| Problem statement |
Beginning with the first line below, please restate each line exactly, down to and including the line containing "Open Scope Z_scope.".

────────

(* ===== verification/PageTable.v ===== *)
(** * The three-level page table as a finite map

    The theory behind vm.c: which page a path of indices reaches, when a table
    is well formed, and how storing an entry or adding a page-table page changes
    the map from virtual addresses to page-table entries. *)
From S2P Require Import Prelude State CString Kalloc Vm.

Open Scope Z_scope.

(** ** Bit fields of entries and addresses *)
Lemma lor_low a b n : 0 <= n -> 0 <= b < 2 ^ n -> Z.lor (a * 2 ^ n) b = a * 2 ^ n + b.
Proof.
  intros Hn Hb.
  rewrite <- Z.lxor_lor, Z.add_nocarry_lxor; [done| |].
  all: apply Z.bits_inj'; intros i Hi; rewrite Z.land_spec, Z.bits_0;
    destruct (Z.ltb_spec i n);
    [rewrite Z.mul_pow2_bits_low by lia; done|
     replace b with (b mod 2 ^ n) by (apply Z.mod_small; lia);
     rewrite Z.mod_pow2_bits_high by lia; apply andb_false_r].
Qed.

Lemma has_V v : has v PTE_V = Z.odd v.
Proof.
  unfold has, PTE_V. change (Z.shiftl 1 0) with (Z.ones 1). rewrite Z.land_ones by lia.
  change (2 ^ 1) with 2. rewrite Zmod_odd. by destruct (Z.odd v).
Qed.

Lemma PX_eq level va : 0 <= level -> PX level va = (va / 2 ^ (12 + 9 * level)) mod 512.
Proof.
  intros Hl. unfold PX, PXSHIFT, PGSHIFT, PXMASK. change 511 with (Z.ones 9).
  rewrite Z.land_ones by lia. by rewrite Z.shiftr_div_pow2 by lia.
Qed.

Lemma PX_range level va : 0 <= level -> 0 <= PX level va < 512.
Proof. intros Hl. rewrite PX_eq by done. apply Z.mod_pos_bound. lia. Qed.

(** A page-aligned address below [MAXVA] is its three indices. *)
Lemma PX_decompose va :
  0 <= va < MAXVA -> va mod PGSIZE = 0 ->
  va = PX 2 va * 2 ^ 30 + PX 1 va * 2 ^ 21 + PX 0 va * 2 ^ 12.
Proof.
  intros Hva Ha. rewrite !PX_eq by lia.
  apply Z.mod_divide in Ha as [q ->]; [|done].
  assert (Hq : 0 <= q < 67108864).
  { unfold MAXVA, PGSIZE in Hva. change (Z.shiftl 1 (9 + 9 + 9 + 12 - 1)) with 274877906944 in Hva. lia. }
  unfold PGSIZE. change (2 ^ (12 + 9 * 2)) with (4096 * (512 * 512)).
  change (2 ^ (12 + 9 * 1)) with (4096 * 512). change (2 ^ (12 + 9 * 0)) with 4096.
  rewrite <- !Z.div_div, !Z.div_mul by lia.
  change (2 ^ 30) with 1073741824. change (2 ^ 21) with 2097152. change (2 ^ 12) with 4096.
  dlia.
Qed.

Lemma PX_inj va va' :
  0 <= va < MAXVA -> 0 <= va' < MAXVA -> va mod PGSIZE = 0 -> va' mod PGSIZE = 0 ->
  PX 2 va = PX 2 va' -> PX 1 va = PX 1 va' -> PX 0 va = PX 0 va' -> va = va'.
Proof.
  intros H1 H2 A1 A2 E2 E1 E0.
  rewrite (PX_decompose va), (PX_decompose va') by done. by rewrite E2, E1, E0.
Qed.

Lemma PA2PTE_eq pa : 0 <= pa < 2 ^ 56 -> pa mod PGSIZE = 0 -> PA2PTE pa = pa / 4.
Proof.
  unfold PGSIZE. intros H1 H2. unfold PA2PTE.
  rewrite Z.shiftr_div_pow2, Z.shiftl_mul_pow2 by lia.
  change (2 ^ 12) with 4096. change (2 ^ 10) with 1024.
  rewrite wrap64_small; dlia.
Qed.

(** A leaf or pointer entry built by [mappages] or [walk]. *)
Lemma mk_pte_eq pa perm :
  0 <= pa < 2 ^ 56 -> pa mod PGSIZE = 0 -> 0 <= perm < 1024 ->
  Z.lor (PA2PTE pa) perm = pa / 4 + perm.
Proof.
  intros H1 H2 H3. rewrite PA2PTE_eq by done.
  assert (E : pa / 4 = pa / 4096 * 2 ^ 10).
  { unfold PGSIZE in H2. change (2 ^ 10) with 1024. dlia. }
  rewrite E. apply lor_low; [lia|]. simpl. lia.
Qed.

Lemma lor_bound a b n : 0 <= n -> 0 <= a < 2 ^ n -> 0 <= b < 2 ^ n -> 0 <= Z.lor a b < 2 ^ n.
Proof.
  intros Hn Ha Hb. assert (0 <= Z.lor a b) by (apply Z.lor_nonneg; lia). split; [done|].
  destruct (decide (Z.lor a b = 0)) as [->|Hne]; [lia|].
  apply Z.log2_lt_pow2; [lia|]. rewrite Z.log2_lor by lia.
  apply Z.max_lub_lt.
  - destruct (decide (a = 0)) as [->|]; [simpl|apply Z.log2_lt_pow2; lia].
    destruct (decide (n = 0)) as [->|]; [|lia].
    change (2 ^ 0) with 1 in *. assert (b = 0) by lia. subst. done.
  - destruct (decide (b = 0)) as [->|]; [simpl|apply Z.log2_lt_pow2; lia].
    destruct (decide (n = 0)) as [->|]; [|lia].
    change (2 ^ 0) with 1 in *. assert (a = 0) by lia. subst. done.
Qed.

Lemma PTE2PA_eq v : 0 <= v < 2 ^ 54 -> PTE2PA v = v / 1024 * 4096.
Proof.
  intros H. unfold PTE2PA. rewrite Z.shiftr_div_pow2, Z.shiftl_mul_pow2 by lia.
  change (2 ^ 12) with 4096. change (2 ^ 10) with 1024. apply wrap64_small.
  change (2 ^ 54) with 18014398509481984 in H. dlia.
Qed.

Lemma PTE_FLAGS_eq v : PTE_FLAGS v = v mod 1024.
Proof. unfold PTE_FLAGS. change 1023 with (Z.ones 10). by rewrite Z.land_ones by lia. Qed.

Section Entry.
Variables pa perm : Z.
Hypothesis Hpa : 0 <= pa < PHYSTOP.
Hypothesis Hal : pa mod PGSIZE = 0.
Hypothesis Hperm : 0 <= perm < 1024.

Let pte := Z.lor (Z.lor (PA2PTE pa) perm) PTE_V.

Lemma entry_eq : pte = pa / 4 + Z.lor perm 1.
Proof.
  unfold pte. rewrite <- Z.lor_assoc. change PTE_V with 1.
  apply mk_pte_eq; [unfold PHYSTOP, KERNBASE in Hpa; lia|done|].
  apply (lor_bound _ _ 10); simpl; lia.
Qed.

Lemma entry_perm_bound : 0 <= Z.lor perm 1 < 1024.
Proof. apply (lor_bound _ _ 10); simpl; lia. Qed.

Lemma entry_bound : 0 <= pte < 2 ^ 54.
Proof.
  rewrite entry_eq. pose proof entry_perm_bound. unfold PHYSTOP, KERNBASE in Hpa. dlia.
Qed.

Lemma entry_valid : has pte PTE_V = true.
Proof. rewrite has_V. rewrite <- Z.bit0_odd. unfold pte. rewrite Z.lor_spec. apply orb_true_r. Qed.

Lemma entry_pa : PTE2PA pte = pa.
Proof.
  rewrite PTE2PA_eq by apply entry_bound. rewrite entry_eq. pose proof entry_perm_bound.
  unfold PGSIZE in Hal. dlia.
Qed.

Lemma entry_flags : PTE_FLAGS pte = Z.lor perm PTE_V.
Proof.
  rewrite PTE_FLAGS_eq, entry_eq. pose proof entry_perm_bound. change PTE_V with 1.
  unfold PGSIZE in Hal. dlia.
Qed.

(** The permission bits other than [PTE_V] are those of [perm]. *)
Lemma entry_has f : Z.land 1023 f = f -> Z.land PTE_V f = 0 -> has pte f = has perm f.
Proof.
  intros Hf HV. unfold has. rewrite <- Hf at 1. rewrite Z.land_assoc.
  change (Z.land pte 1023) with (PTE_FLAGS pte). rewrite entry_flags, Z.land_lor_distr_l, HV.
  by rewrite Z.lor_0_r.
Qed.

End Entry.

(** ** Paths through the tree *)

(** Entry [i] of the page-table page [pt], and the page it points to. *)
Definition ent (m : gmap Z Z) (pt i : Z) : Z := load64 m (pt + 8 * i).
Definition sub (m : gmap Z Z) (pt i : Z) : option Z :=
  if has (ent m pt i) PTE_V then Some (PTE2PA (ent m pt i)) else None.

Fixpoint page (m : gmap Z Z) (pt : Z) (path : list Z) : option Z :=
  match path with
  | [] => Some pt
  | i :: path' => sub m pt i ≫= fun p => page m p path'
  end.

(** Paths to page-table pages: at most two indices. *)
Definition dpath (path : list Z) : Prop :=
  (length path <= 2)%nat /\ Forall (fun i => 0 <= i < 512) path.

(** The page-table page holding the entry of [va], and that entry. *)
Definition leaf_page (m : gmap Z Z) (root va : Z) : option Z := page m root [PX 2 va; PX 1 va].
Definition pt_lookup (m : gmap Z Z) (root va : Z) : Z :=
  match leaf_page m root va with
  | Some p => ent m p (PX 0 va)
  | None => 0
  end.

(** A well-formed table: its pages are distinct allocatable pages, none of them
    free, and inner entries are pure pointers. *)
Record pt_wf (sym : symbols) (m : gmap Z Z) (l : list Z) (root : Z) : Prop := {
  pw_inj : forall π π' a, dpath π -> dpath π' ->
    page m root π = Some a -> page m root π' = Some a -> π = π';
  pw_valid : forall π a, dpath π -> page m root π = Some a -> valid_page sym a /\ a ∉ l;
  pw_inner : forall π p i, dpath (π ++ [i]) -> page m root π = Some p ->
    has (ent m p i) PTE_V = true ->
    has (ent m p i) (Z.lor (Z.lor PTE_R PTE_W) PTE_X) = false
}.

Definition pt_page (m : gmap Z Z) (root a : Z) : Prop :=
  exists π, dpath π /\ page m root π = Some a.

(** Bytes outside the given pages are unchanged. *)
Definition same_outside (P : Z -> Prop) (m m' : gmap Z Z) : Prop :=
  forall b, (forall a, P a -> ~ (a <= b < a + PGSIZE)) -> load8 m' b = load8 m b.

Lemma page_snoc m root π i : page m root (π ++ [i]) = page m root π ≫= fun p => sub m p i.
Proof.
  revert root. induction π as [|j π IH]; intros root; simpl.
  - by destruct (sub m root i).
  - destruct (sub m root j); simpl; [apply IH|done].
Qed.

Lemma dpath_snoc π i : dpath (π ++ [i]) -> dpath π /\ 0 <= i < 512 /\ (length π <= 1)%nat.
Proof.
  intros [Hl Hf]. rewrite length_app in Hl. simpl in Hl. apply Forall_app in Hf as [Hf Hi].
  inversion_clear Hi. split_and!; try lia. split; [lia|done].
Qed.

Lemma dpath_snoc_intro π i : dpath π -> (length π <= 1)%nat -> 0 <= i < 512 -> dpath (π ++ [i]).
Proof.
  intros [Hl Hf] H Hi. split; [rewrite length_app; simpl; lia|].
  apply Forall_app. split; [done|]. by constructor.
Qed.

Lemma dpath_nil : dpath [].
Proof. split; [simpl; lia|constructor]. Qed.

Lemma dpath_va va : dpath [PX 2 va; PX 1 va].
Proof. split; [simpl; lia|]. repeat constructor; apply PX_range; lia. Qed.
#[export] Hint Resolve dpath_nil dpath_va : kernel.

(** The page of a path depends only on the entries along the path. *)
Lemma page_frame m m' root π :
  dpath π ->
  (forall π' i p, dpath (π' ++ [i]) -> page m root π' = Some p -> ent m' p i = ent m p i) ->
  page m' root π = page m root π.
Proof.
  intros Hd H. induction π as [|i π IH] using rev_ind; [done|].
  pose proof (dpath_snoc _ _ Hd) as (Hd' & _ & _).
  rewrite !page_snoc, IH by done. destruct (page m root π) as [p|] eqn:E; [|done]. simpl.
  unfold sub. by rewrite (H π i p).
Qed.

(** Two entries of well-formed pages are the same word or disjoint. *)
Lemma entry_disjoint sym p q i j :
  valid_page sym p -> valid_page sym q -> 0 <= i < 512 -> 0 <= j < 512 ->
  (p, i) <> (q, j) ->
  p + 8 * i + 8 <= q + 8 * j \/ q + 8 * j + 8 <= p + 8 * i.
Proof.
  intros Hp Hq Hi Hj Hne. destruct (decide (p = q)) as [->|Hpq].
  - assert (i <> j) by congruence. lia.
  - destruct (valid_page_disjoint _ _ _ Hp Hq Hpq); unfold PGSIZE in *; lia.
Qed.

Lemma ent_store_ne sym m p q i j v :
  valid_page sym p -> valid_page sym q -> 0 <= i < 512 -> 0 <= j < 512 ->
  (p, i) <> (q, j) -> ent (store64 m (p + 8 * i) v) q j = ent m q j.
Proof.
  intros Hp Hq Hi Hj Hne. apply load64_store64_ne.
  destruct (entry_disjoint _ _ _ _ _ Hp Hq Hi Hj Hne); lia.
Qed.

Lemma ent_same_but sym m m' a q j :
  valid_page sym a -> valid_page sym q -> 0 <= j < 512 -> a <> q ->
  same_but a m m' -> ent m' q j = ent m q j.
Proof.
  intros Ha Hq Hj Hne H. eapply same_but_load64; [done|].
  destruct (valid_page_disjoint _ _ _ Ha Hq Hne); unfold PGSIZE in *; lia.
Qed.

(** ** Storing a leaf entry *)
Section Leaf.
Context {sym : symbols} {m : gmap Z Z} {l : list Z} {root : Z}.
Hypothesis Hwf : pt_wf sym m l root.

Lemma leaf_page_valid va p : leaf_page m root va = Some p -> valid_page sym p /\ p ∉ l.
Proof. intros H. eapply pw_valid; eauto using dpath_va. Qed.

(** Inner entries do not live in the leaf-level pages. *)
Lemma inner_ne_leaf va p π i q k :
  leaf_page m root va = Some p -> dpath (π ++ [i]) -> page m root π = Some q -> (p, k) <> (q, i).
Proof.
  intros Hp Hd Hq [= -> ->]. pose proof (dpath_snoc _ _ Hd) as (Hd' & _ & Hl).
  pose proof (pw_inj _ _ _ _ Hwf _ _ _ Hd' (dpath_va va) Hq Hp) as ->. simpl in Hl. lia.
Qed.

Variables (va p v : Z).
Hypothesis Hp : leaf_page m root va = Some p.
Hypothesis Hv : 0 <= v < 2 ^ 64.
Let m' := store64 m (p + 8 * PX 0 va) v.

Lemma leaf_store_page π : dpath π -> page m' root π = page m root π.
Proof.
  intros Hd. apply page_frame; [done|]. intros π' i q Hd' Hq.
  pose proof (dpath_snoc _ _ Hd') as (Hd'' & Hi & _).
  destruct (leaf_page_valid va p Hp) as [Hvp _].
  destruct (pw_valid _ _ _ _ Hwf π' q Hd'' Hq) as [Hvq _].
  apply (ent_store_ne sym); try done; [apply PX_range; lia|].
  by apply (inner_ne_leaf va p π' i q).
Qed.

────────

| Response below |
(* ===== verification/PageTable.v ===== *)
(** * The three-level page table as a finite map

    The theory behind vm.c: which page a path of indices reaches, when a table
    is well formed, and how storing an entry or adding a page-table page changes
    the map from virtual addresses to page-table entries. *)
From S2P Require Import Prelude State CString Kalloc Vm.

Open Scope Z_scope.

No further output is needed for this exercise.